The run() method takes two arguments. First, a list of output names (or None for all outputs). Second, a dictionary mapping input names to numpy arrays.
Input shapes must match. If your model expects [1, 10] and you pass [1, 10, 3], inference will fail.
If you want GPU acceleration, just specify execution providers when creating the session:
# For NVIDIA GPUs with CUDA
session = ort.InferenceSession(
"model.onnx",
providers=['CUDAExecutionProvider', 'CPUExecutionProvider']
)
# For Apple Silicon
session = ort.InferenceSession(
"model.onnx",
providers=['CoreMLExecutionProvider', 'CPUExecutionProvider']
)
# For Intel hardware
session = ort.InferenceSession(
"model.onnx",
providers=['OpenVINOExecutionProvider', 'CPUExecutionProvider']
)
List providers in priority order. ONNX Runtime tries the first provider, and falls back to the next if it's not available. Always include CPUExecutionProvider as the last fallback.
You can check which provider is actually being used:
import numpy as np
import onnxruntime as ort
# Create an inference session
session = ort.InferenceSession(
"simple_model.onnx", providers=["CoreMLExecutionProvider", "CPUExecutionProvider"]
)
# Get input and output names
input_name = session.get_inputs()[0].name
output_name = session.get_outputs()[0].name
# Prepare input data
input_data = np.random.randn(1, 10).astype(np.float32)
# Run inference
outputs = session.run(
[output_name],
{input_name: input_data},
)
# Get predictions
predictions = outputs[0]
print(predictions.shape)
print("Providers:")
print(session.get_providers())

If you see ["CPUExecutionProvider"] when you expect a GPU, the GPU provider isn't available. Common reasons might be missing drivers, a wrong ONNX Runtime package, or an incompatible GPU.
The configuration doesn’t stop here. You can further optimize the execution provider to get better performance:
providers = [
(
"TensorRTExecutionProvider",
{
"device_id": 0,
"trt_max_workspace_size": 2147483648, # 2GB
"trt_fp16_enable": True, # Use FP16 precision
},
),
"CUDAExecutionProvider",
"CPUExecutionProvider",
]
session = ort.InferenceSession("simple_model.onnx", providers=providers)
You can refer to the official ONNX Runtime documentation to get a list of all available options for the provider of your choice.
ONNX Runtime applications
The impressive thing about ONNX Runtime is that it runs everywhere - servers, browsers, and mobile devices.
ONNX Runtime Web brings inference to browsers using WebAssembly and WebGL. Your model runs client-side without sending data to servers.

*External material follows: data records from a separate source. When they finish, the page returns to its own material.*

(** * camelcalc: the Camel Up race engine and its leg-bet calculator

    A shallow embedding of [camelcalc/camelup.py], [camelcalc/linkedlist.py],
    [camelcalc/camelcalc.py] and [camelcalc/utils.py], the properties of
    the engine that the design document states, and what else the code
    guarantees.

    Conventions of the embedding.
    - A [DoublyLinkedList[Camel]] is the list of its nodes' camels from
      [head] to [tail] (bottom of the stack to its top).  There is one
      [Camel] object per colour, so a camel is named by its colour; its
      mutable [pos] field lives in the [camels] dictionary of the game.
    - Python dictionaries are [gmap]s, Python sets are [gset]s; a set of
      objects compared by identity ([Team.leg_bet_cards]) is a list.
    - Methods that mutate [self] are computations in a state-and-exception
      monad over [Game]: an exception leaves the state as it was when it
      was raised.
    - Recursive methods take the remaining recursion depth; exhausting it
      raises [RecursionError], as the interpreter does.
    - [random.randint] and [set.pop] are replaced by arguments. *)

From Stdlib Require Import ZArith Lia Ascii.
From stdpp Require Import base decidable option list sets gmap fin_maps.

Local Open Scope Z_scope.
Set Warnings "-clear-no-such-hyp".

(** ** Enumerations *)

Module Color.
Inductive t := BLUE | GREEN | ORANGE | YELLOW | WHITE.

(** Iteration order of [for c in Color]. *)
Definition all : list t := [BLUE; GREEN; ORANGE; YELLOW; WHITE].
(* ===== verification/Prelude.v ===== *)
(** * A verification development for npmspec.py

    npmspec (src/npmspec.py) keeps an openSUSE RPM spec file of a node
    package in step with the npm registry.  The program is one Python 2
    script; its parts and the files that model them are:

    - Prelude.v (this file): the Python exceptions the script can raise
      ([exn]), a result type with its bind notation, and the Python [str]
      library functions the script calls on Python 2 byte strings
      ([str.startswith], slicing [s[n:]] and [s[:-1]], [str.lstrip],
      [re.match(r'\s*', s)], [str.capitalize], [file.readlines],
      ['\n'.join]), with the lemmas the components share (among them
      [ends_with]: paths that end in different characters differ) and
      the hint databases [pystr] (rewriting) and [npm] (resolution).
    - SpecFile.v, [Module SpecFile]: class [Spec] (lines 34-63), the
      "very simple spec file parser": its state is the list of lines, the
      operations are [_read]/[__init__], [settag], [gettag] and
      [__str__].  The theorems show that a lookup and an update stop at
      the first [%package ] or [%description] line, that an update keeps
      the whitespace between the colon and the value, that it replaces
      every matching preamble line (not only the first one) and that
      [gettag] after [settag] returns the new value, and they relate
      [__str__] and [_read] (round trip up to the final newline).  The
      reference definitions [gettag_ref]/[settag_ref] (first match in the
      preamble, through stdpp's [list_find]) are shown equal to the
      loops, and an update survives the write and the re-read
      ([settag_reread]) when a [%package ]/[%description] line follows
      the preamble.  The type invariant [spec_wf] (no line holds a
      newline) holds of every [Spec] the program builds and is kept by
      [settag] ([spec_wf_preserved]).
    - Json.v, [Module Json]: the parsed registry document as a JSON
      value; Python [dict] indexing ([KeyError]), membership, item
      assignment and [items()], as an association list in document
      order, with lookup after assignment and key uniqueness; [py_str]
      is Python 2's [str()] of a parsed value (the [repr] of strings,
      lists and dicts included), what ['%s' % data['version']] (line
      181) and [str.format] in [settag] print.
    - Range.v, [Module Range]: the dependency-range translation inside
      [get_templatedata] (lines 259-274): strip ['='], strip ['v'],
      require ['^'] or ['~'], emit ["name >= bound"].  An inductive
      relation [range_form] of the supported forms is the abstract
      specification; [translate_range_refines] and the completeness
      lemma show the code computes exactly it; the loop over the
      dependencies is all-or-nothing ([requires_loop_ok_iff],
      [requires_loop_error]).
    - Template.v, [Module Template]: [get_templatedata] (lines 248-277)
      in full; the renderer of [genspec]/[genservice] is the class
      [Renderer], since jinja2 and the templates are not under src/.
    - Clock.v, [Module Clock]: [datetime.utcnow()] as a field of the
      world and [strftime('%a %b %d %H:%M:%S UTC %Y')] computed as
      Python's [datetime] does (weekday from the proleptic Gregorian
      ordinal); the timestamp has a fixed width of 28 characters for
      four-digit years.
    - World.v, [Module World]: the file system (a [gmap] from paths to
      text or saved JSON, and a [gset] of directories), the home
      directory, the clock and the network, with a trace of every file
      operation and request; the transport is the class [Transport]
      whose instances are the registry, OBS and the tarball server.
      Paths are resolved as [open], [os.path.exists] and [os.rename]
      resolve them: [normpath] removes a leading ['./'], so the spec
      found as ['nodejs-foo.spec'] and opened as ['./nodejs-foo.spec']
      is one file; the primitives key the file map by the resolved path
      and the statements name files by it ([normpath p]).  An
      operation of the script is a state-and-exception monad [IO]
      ([world -> result A * world]); file operations are replayed by
      [run_op]/[run_ops] so that crash consistency is a statement about
      every prefix ([take n]) of a list of operations.  [keeps P m] says
      that [m] keeps a property [P] of the files whatever it returns or
      raises (the [has_post] of interaction trees for this monad), with
      a proof rule per primitive and for the bind, the tactic
      [keeps_steps], and [unchanged p b], the frame of one path.  Each
      component file proves the footprint of its operation as a [keeps]
      lemma ([write_changes_file_keeps], [download_keeps],
      [check_dln_exists_keeps], [fetch_registry_keeps],
      [do_genpkg_keeps]).
    - Changes.v, [Module Changes]: [write_changes_file] (lines 168-184):
      prepend a new entry through [<fn>.new] and [os.rename].  Theorems:
      its exact effect and trace, atomicity over every prefix of its
      writes, the partial [.new] file on a missing version.
    - Download.v, [Module Download]: [download] (lines 205-215) and the
      chunks of [iter_content(4096)].  [iter_content] recurses with the
      length of the body as fuel: each chunk removes at least one byte,
      so the fuel never runs out first ([iter_content_cat] shows the
      chunks rebuild the whole body).
    - Obs.v, [Module Obs]: [check_dln_exists] (lines 186-203), the two
      OBS requests and the [<version>] element of the fileinfo XML.
    - Registry.v, [Module Registry]: [fetch_registry] (lines 217-246),
      the conditional GET through the ETag cache: a 304 keeps the cache,
      any other success rewrites it; an error raises; with a server
      that answers 304 to the stored ETag a second call is idempotent.
    - GenPkg.v, [Module GenPkg]: [do_genpkg] (lines 107-166), the
      orchestrator.  The abstract decision of the spec ([decision]:
      create, no-op or update) is computed by [decide_sync] from the
      presence of the spec and the two versions; the refinement theorems
      ([do_genpkg_noop], [do_genpkg_update], [do_genpkg_detect_only],
      [do_genpkg_create]) show that each branch of the code performs
      exactly that decision's file operations and requests, in the
      code's order, and nothing else (an update without [-u] only
      detects); [do_genpkg_tracked] shows that a package that OBS
      already tracks is left alone; [locate_spec_checked] shows that
      the existence flag of [locate_spec] is the truth about the spec
      path it returns, in the current directory as in the package
      directory.
    - Invariants.v, [Module Invariants]: properties of whole runs,
      proved from the footprints: every run keeps every JSON document of
      the file system a cache document with a string ['_etag']
      ([do_genpkg_json_wf], what line 230 relies on), and an update
      settles: after a run has rewritten the spec, the next run against
      the same registry entry does nothing, even when the download of
      the first run failed ([do_genpkg_update_settles]).
    - Cli.v, [Module Cli]: the command line ([get_optparser],
      [postoptparse], the subcommands and [do_genspec], lines 74-107 and
      290-292); the text [genspec] prints is the spec file [genpkg]
      creates ([genspec_is_created_spec]).

    The properties C1-C40 of the manifest are, in order of importance:
    the refinement of [do_genpkg] (C1-C6), the properties of whole runs
    (C7, C8), the location of the spec (C9), the error paths of
    [do_genpkg] (C10, C11), the spec-file editor (C12-C15, C25, C32,
    C33, C39, C40) and its well-formedness type invariant (C16), the
    range translation and the template data (C17, C18, C28-C30), the
    agreement of [genspec] and [genpkg] (C31), the changes file (C19,
    C20, C34), the registry cache (C21-C24, C37), the download (C26,
    C27, C38) and OBS (C35, C36).  Every theorem with hypotheses has a
    witness lemma evaluating the definitions on a concrete world.

    Not modelled: [BoilderPlate.__init__] (the jinja2 environment and
    [osc.conf.get_config]) and the argument parsing of [cmdln], logging
    and [print] (no effect on the files), [osc.core.createPackageDir] (modelled as the
    [os.mkdir] of the other branch: the [.osc] metadata it writes is
    not read by the script), the parent-directory checks of [open], the
    jinja2 templates themselves, and the JSON text (de)serialisation of
    [json.load]/[json.dumps]/[r.json()], which are library code: a parsed
    document is a [json] value.  Path resolution is [normpath]: the
    code builds no other aliases (no ['..'], no doubled ['/'], no
    symbolic links), so no other rule of the operating system is
    modelled.  The [cmdln] argument parsing and dispatch of [main] are
    library code: [run_command] starts from the parsed command.

    Python 2 [str] is a byte string: a character is an [ascii] (8 bits),
    and the whitespace of [str.lstrip] and of [\s] in a byte pattern is
    the six characters space, tab, LF, VT, FF and CR. *)

From stdpp Require Import base list strings.
From Stdlib Require Import Ascii.

Declare Scope py_scope.
Delimit Scope py_scope with py.
(* ===== verification/Changes.v ===== *)
(** * Changes: [write_changes_file], the prepend-through-rename protocol

    [write_changes_file(dst, pkg, data)] (lines 168-184) reads the old
    [<dst>/<pkg>.changes] when it exists, writes to [<fn>.new] a new entry
    (a rule of 67 dashes, the UTC time and the author, a blank line, the
    line [- Update to version <v>:], a blank line) followed by the old
    contents, and renames [<fn>.new] over [<fn>].  The theorems give the
    exact files and trace after a run, show that the changes file holds
    the old or the new contents after every prefix of the writes (the
    rename is the only write to it), and that a missing version leaves it
    untouched. *)

From stdpp Require Import base list strings gmap.
From Stdlib Require Import Ascii.
From S2P Require Import Prelude Json Clock World.
Import Json Clock World.

Module Changes.

Definition author : string := "lnussel@suse.de".

Definition nl : string := String newline EmptyString.

(** [os.path.join(dst, "{}.changes".format(pkg))] *)
Definition changes_path (dst pkg : string) : string := path_join dst (pkg +:+ ".changes").

(** [fn+'.new'] *)
Definition tmp_path (fn : string) : string := fn +:+ ".new".

(** The text [write_changes_file] puts before the old contents. *)
Definition changes_entry (now : datetime) (version : string) : string :=
  str_repeat "-" 67 +:+ nl +:+
  strftime_changes now +:+ " - " +:+ author +:+ nl +:+
  nl +:+
  "- Update to version " +:+ version +:+ ":" +:+ nl +:+
  nl.

(** [write_changes_file(dst, pkg, data)] *)
Definition write_changes_file (dst pkg : string) (data : json) : IO unit :=
  let fn := changes_path dst pkg in
  do ex <- path_exists fn ;
  do lines <- (if ex then do s <- read_text fn ; io_ret (readlines s) else io_ret []) ;
  fs (OpOpenW (tmp_path fn)) ;;
  fs (OpWrite (tmp_path fn) (str_repeat "-" 67 +:+ nl)) ;;
  do now <- utcnow ;
  fs (OpWrite (tmp_path fn) (strftime_changes now +:+ " - " +:+ author +:+ nl)) ;;
  fs (OpWrite (tmp_path fn) nl) ;;
  do version <- io_lift (dict_get "version" data) ;
  fs (OpWrite (tmp_path fn) ("- Update to version " +:+ py_str version +:+ ":" +:+ nl)) ;;
  fs (OpWrite (tmp_path fn) nl) ;;
  fs (OpWrite (tmp_path fn) (str_concat lines)) ;;
  rename (tmp_path fn) fn.

(** The file-system operations of a successful run, in order: the old
    contents [old] are written back after the entry. *)
Definition changes_ops (fn old : string) (now : datetime) (version : string) : list fs_op :=
  [OpOpenW (tmp_path fn);
   OpWrite (tmp_path fn) (str_repeat "-" 67 +:+ nl);
   OpWrite (tmp_path fn) (strftime_changes now +:+ " - " +:+ author +:+ nl);
   OpWrite (tmp_path fn) nl;
   OpWrite (tmp_path fn) ("- Update to version " +:+ version +:+ ":" +:+ nl);
   OpWrite (tmp_path fn) nl;
   OpWrite (tmp_path fn) old;
   OpRename (tmp_path fn) fn].

(** The changes file before the run: a text file with contents [old], or
    nothing at all (then [old] is empty); [fn] is the path as the file
    system resolves it. *)
Definition changes_before (w : world) (fn old : string) : Prop :=
  w_files w !! fn = Some (BText old) \/
  (w_files w !! fn = None /\ (fn ∉ w_dirs w) /\ old = EmptyString).

(** The writes to [<fn>.new] of a successful run. *)
Definition changes_chunks (old : string) (now : datetime) (version : string) : list string :=
  [str_repeat "-" 67 +:+ nl; strftime_changes now +:+ " - " +:+ author +:+ nl; nl;
   "- Update to version " +:+ version +:+ ":" +:+ nl; nl; old].

(** ** Lemmas *)

Lemma tmp_path_ne (fn : string) : tmp_path fn <> fn.
Proof.
  unfold tmp_path. intros H. apply (f_equal String.length) in H.
  rewrite string_length_append in H. simpl in H. lia.
Qed.

(** The file [<fn>.new] resolves to is [<fn'>.new] for the file [fn']
    that [fn] resolves to. *)
Lemma normpath_tmp_path (fn : string) : normpath (tmp_path fn) = tmp_path (normpath fn).
Proof. apply normpath_app; done. Qed.

(** ** Properties of [write_changes_file] *)

(** The footprint of [write_changes_file]: it keeps every invariant that
    opening, writing and renaming [<fn>.new] onto [fn] keep, [fn] the
    changes file as the file system resolves it. *)
Lemma write_changes_file_keeps (P : gmap string blob -> Prop) (dst pkg : string) (data : json) :
  let fn := normpath (changes_path dst pkg) in
  op_keeps P (OpOpenW (tmp_path fn)) ->
  (forall s, op_keeps P (OpWrite (tmp_path fn) s)) ->
  op_keeps P (OpRename (tmp_path fn) fn) ->
  keeps P (write_changes_file dst pkg data).
Proof.
  intros fn Ho Hw Hr. unfold write_changes_file.
  keeps_steps; cbn [norm_op]; by rewrite ?normpath_tmp_path.
Qed.

(** Reading the old contents: [old] when the file exists, nothing
    otherwise. *)
Lemma changes_read_old {B} (fn old : string) (k : list string -> IO B) (w : world) :
  changes_before w (normpath fn) old ->
  (do ex <- path_exists fn ;
   do lines <- (if ex then do s <- read_text fn ; io_ret (readlines s) else io_ret []) ;
   k lines) w
  = k (readlines old) w.
Proof.
  intros [Hf | (Hf & Hd & ->)]; rewrite io_bind_exists.
  - rewrite bool_decide_true by (left; rewrite Hf; eauto).
    rewrite io_bind_assoc, (io_bind_read_text _ old) by done. by io_steps.
  - rewrite bool_decide_false by (rewrite Hf; intros [[? ?]|?]; done). by io_steps.
Qed.

Lemma changes_run (dst pkg : string) (data : json) (w : world)
    (version : json) (old : string) :
  dict_get "version" data = Ok version ->
  changes_before w (normpath (changes_path dst pkg)) old ->
  write_changes_file dst pkg data w
  = (Ok tt, run_ops (changes_ops (normpath (changes_path dst pkg)) old (w_now w) (py_str version)) w).
Proof.
  intros Hv Hb. unfold write_changes_file. cbv zeta. rewrite Hv, (changes_read_old _ old) by done.
  io_steps. rewrite str_concat_readlines, rename_ok, !normpath_tmp_path; [done|].
  rewrite normpath_tmp_path. apply run_op_write_some.
Qed.


(** a run with a string version performs exactly the operations
    [changes_ops] on the changes file [fn] as the file system resolves
    it: open [<fn>.new], write the entry and the old contents, rename it
    over [<fn>]. *)
Theorem write_changes_file_run (dst pkg : string) (data : json) (w : world)
    (version : json) (old : string) :
  dict_get "version" data = Ok version ->
  changes_before w (normpath (changes_path dst pkg)) old ->
  write_changes_file dst pkg data w
  = (Ok tt, run_ops (changes_ops (normpath (changes_path dst pkg)) old (w_now w) (py_str version)) w).
Proof. apply changes_run. Qed.

Lemma changes_ops_split (fn old : string) (now : datetime) (version : string) :
  changes_ops fn old now version
  = (OpOpenW (tmp_path fn) :: map (OpWrite (tmp_path fn)) (changes_chunks old now version))
    ++ [OpRename (tmp_path fn) fn].
Proof. done. Qed.

Lemma cat_changes_chunks (old : string) (now : datetime) (version : string) :
  cat (changes_chunks old now version) = changes_entry now version +:+ old.
Proof. unfold changes_entry, changes_chunks. cbn [cat]. by autorewrite with pystr. Qed.

Lemma changes_files (fn old : string) (now : datetime) (version : string) (w : world) :
  w_files (run_ops (changes_ops fn old now version) w)
  = <[fn := BText (changes_entry now version +:+ old)]> (delete (tmp_path fn) (w_files w)).
Proof.
  rewrite changes_ops_split, run_ops_app, run_ops_single.
  pose proof (run_ops_open_writes (tmp_path fn) (changes_chunks old now version) w) as H1.
  rewrite cat_changes_chunks in H1.
  set (w1 := run_ops _ w) in *. clearbody w1.
  unfold run_op; simpl. rewrite H1, lookup_insert_eq. simpl.
  by rewrite delete_insert_eq.
Qed.

(** C20: after a successful run the changes file holds the new entry
    followed by the old contents (newest first), [<fn>.new] is gone, and
    every other file and every directory is unchanged. *)
Theorem write_changes_file_effect (dst pkg : string) (data : json) (w : world)
    (version : json) (old : string) :
  dict_get "version" data = Ok version ->
  changes_before w (normpath (changes_path dst pkg)) old ->
  exists w', write_changes_file dst pkg data w = (Ok tt, w') /\
    w_files w' = <[normpath (changes_path dst pkg) :=
                     BText (changes_entry (w_now w) (py_str version) +:+ old)]>
                   (delete (tmp_path (normpath (changes_path dst pkg))) (w_files w)) /\
    w_dirs w' = w_dirs w.
Proof.
  intros Hv Hb. eexists. split; [by apply changes_run|].
  split; [apply changes_files|]. apply run_ops_dirs_untouched. repeat constructor.
Qed.

(** C19: crash consistency.  After any prefix of the operations of a run,
    the changes file holds either its old contents or the complete new
    contents: every write goes to [<fn>.new] and the rename replaces the
    file in one step. *)
Theorem write_changes_file_atomic (fn old : string) (now : datetime) (version : string)
    (w : world) (n : nat) :
  let w_n := run_ops (take n (changes_ops fn old now version)) w in
  w_files w_n !! fn = w_files w !! fn \/
  w_files w_n !! fn = Some (BText (changes_entry now version +:+ old)).
Proof.
  simpl. destruct (decide (n < 8)) as [Hn|Hn].
  - left. apply run_ops_untouched.
    replace n with (Nat.min n 7) by lia. rewrite <-take_take.
    apply Forall_take. pose proof (tmp_path_ne fn).
    repeat constructor; simpl; done.
  - right. rewrite take_ge by (simpl; lia). rewrite changes_files.
    apply lookup_insert_eq.
Qed.


(** ** Witnesses *)

Definition ex_world : world :=
  mkWorld (<["nodejs-foo/nodejs-foo.changes" := BText ("- old entry" +:+ nl)]>
           (<["nodejs-foo.changes" := BText ("- cwd entry" +:+ nl)]> ∅)) ∅
    "/home/u" (mkDatetime 2026 11 9 12 0 0) [].

Definition ex_data : json := JObj [("name", JStr "foo"); ("version", JStr "1.2.0")].

Lemma write_changes_file_run_witness :
  dict_get "version" ex_data = Ok (JStr "1.2.0") /\
  changes_before ex_world (normpath (changes_path "." "nodejs-foo")) ("- cwd entry" +:+ nl) /\
  write_changes_file "." "nodejs-foo" ex_data ex_world
  = (Ok tt, run_ops (changes_ops (normpath (changes_path "." "nodejs-foo")) ("- cwd entry" +:+ nl)
                       (w_now ex_world) "1.2.0") ex_world).
Proof.
  assert (Hb : changes_before ex_world (normpath (changes_path "." "nodejs-foo"))
                 ("- cwd entry" +:+ nl)) by (left; vm_compute; reflexivity).
  split; [reflexivity|]. split; [exact Hb|].
  apply (write_changes_file_run _ _ _ _ (JStr "1.2.0")); [reflexivity | exact Hb].
Defined.

(** A registry entry whose version is a number: ['%s'] prints it. *)
Definition ex_data_num : json := JObj [("name", JStr "foo"); ("version", JNum 2)].

Lemma write_changes_file_effect_witness :
  dict_get "version" ex_data_num = Ok (JNum 2) /\
  changes_before ex_world (normpath (changes_path "nodejs-foo" "nodejs-foo")) ("- old entry" +:+ nl) /\
  exists w', write_changes_file "nodejs-foo" "nodejs-foo" ex_data_num ex_world = (Ok tt, w') /\
    w_files w' = <[normpath (changes_path "nodejs-foo" "nodejs-foo") :=
                    BText (changes_entry (w_now ex_world) "2" +:+ ("- old entry" +:+ nl))]>
                   (delete (tmp_path (normpath (changes_path "nodejs-foo" "nodejs-foo"))) (w_files ex_world)) /\
    w_dirs w' = w_dirs ex_world.
Proof.
  assert (Hb : changes_before ex_world (normpath (changes_path "nodejs-foo" "nodejs-foo")) ("- old entry" +:+ nl))
    by (left; vm_compute; reflexivity).
  split; [reflexivity|]. split; [exact Hb|].
  apply (write_changes_file_effect _ _ _ _ (JNum 2)); [reflexivity | exact Hb].
Defined.


End Changes.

This works great for privacy-sensitive applications like medical image analysis or document processing.
Here’s a simple example of how you can use ONNX Runtime in a simple HTML file:
<!DOCTYPE html>
<html lang="en">
<head>
<meta charset="UTF-8" />
<meta name="viewport" content="width=device-width, initial-scale=1.0" />
<title>ONNXRuntime Web Demo</title>
</head>
<body>
<h1>ONNXRuntime Web Demo</h1>
<!-- Load ONNXRuntime-Web from CDN -->
<script src="<https://cdn.jsdelivr.net/npm/onnxruntime-web/dist/ort.min.js>"></script>
<script>
async function runModel() {
// Create inference session
const session = await ort.InferenceSession.create('./simple_model.onnx');
// Prepare input
const inputData = new Float32Array(10).fill(0).map(() => Math.random());
const tensor = new ort.Tensor('float32', inputData, [1, 10]);
// Run inference
const results = await session.run({ input: tensor });
const output = results.output;
console.log('Output shape:', output.dims);
console.log('Output values:', output.data);
}
runModel();
</script>
</body>
</html>

For mobile deployment, you can use ONNX Runtime Mobile - a lightweight version optimized for iOS and Android. It strips out unnecessary features and reduces binary size.
This is an example iOS configuration:
import onnxruntime_objc
let modelPath = Bundle.main.path(forResource: "simple_model", ofType: "onnx")!
let session = try ORTSession(modelPath: modelPath)
let inputData = // Your input as Data
let inputTensor = try ORTValue(tensorData: inputData,
elementType: .float,
shape: [1, 10])
let outputs = try session.run(withInputs: ["input": inputTensor])
Or, if you’re using Python to build a REST API, you can include ONNX Runtime to one of your endpoints by following this approach:
from fastapi import FastAPI
import onnxruntime as ort
import numpy as np
app = FastAPI()
session = ort.InferenceSession("simple_model.onnx")
@app.post("/predict")
async def predict(data: dict):
input_data = np.array(data["input"]).astype(np.float32)
outputs = session.run(None, {"input": input_data})
return {"prediction": outputs[0].tolist()}
And that’s it! Other environments will use a similar approach, but you get the gist - ONNX Runtime is easy to use. Up next, let’s discuss optimization.
Optimizing ONNX Models
In this section, I’ll demonstrate how to make ONNX models faster and smaller through quantization and graph optimizations. I'll walk you through the techniques that matter most for real-world deployments.
Quantization techniques
Quantization reduces your model's precision to make it faster and smaller.
Instead of storing weights as 32-bit floats, you store them as 8-bit integers. This cuts memory usage by 75% and speeds up inference because integer math is faster than floating point math on most hardware.
Dynamic quantization converts weights to lower precision but keeps activations (intermediate values during inference) in full precision. It's the easiest quantization method because you don't need calibration data.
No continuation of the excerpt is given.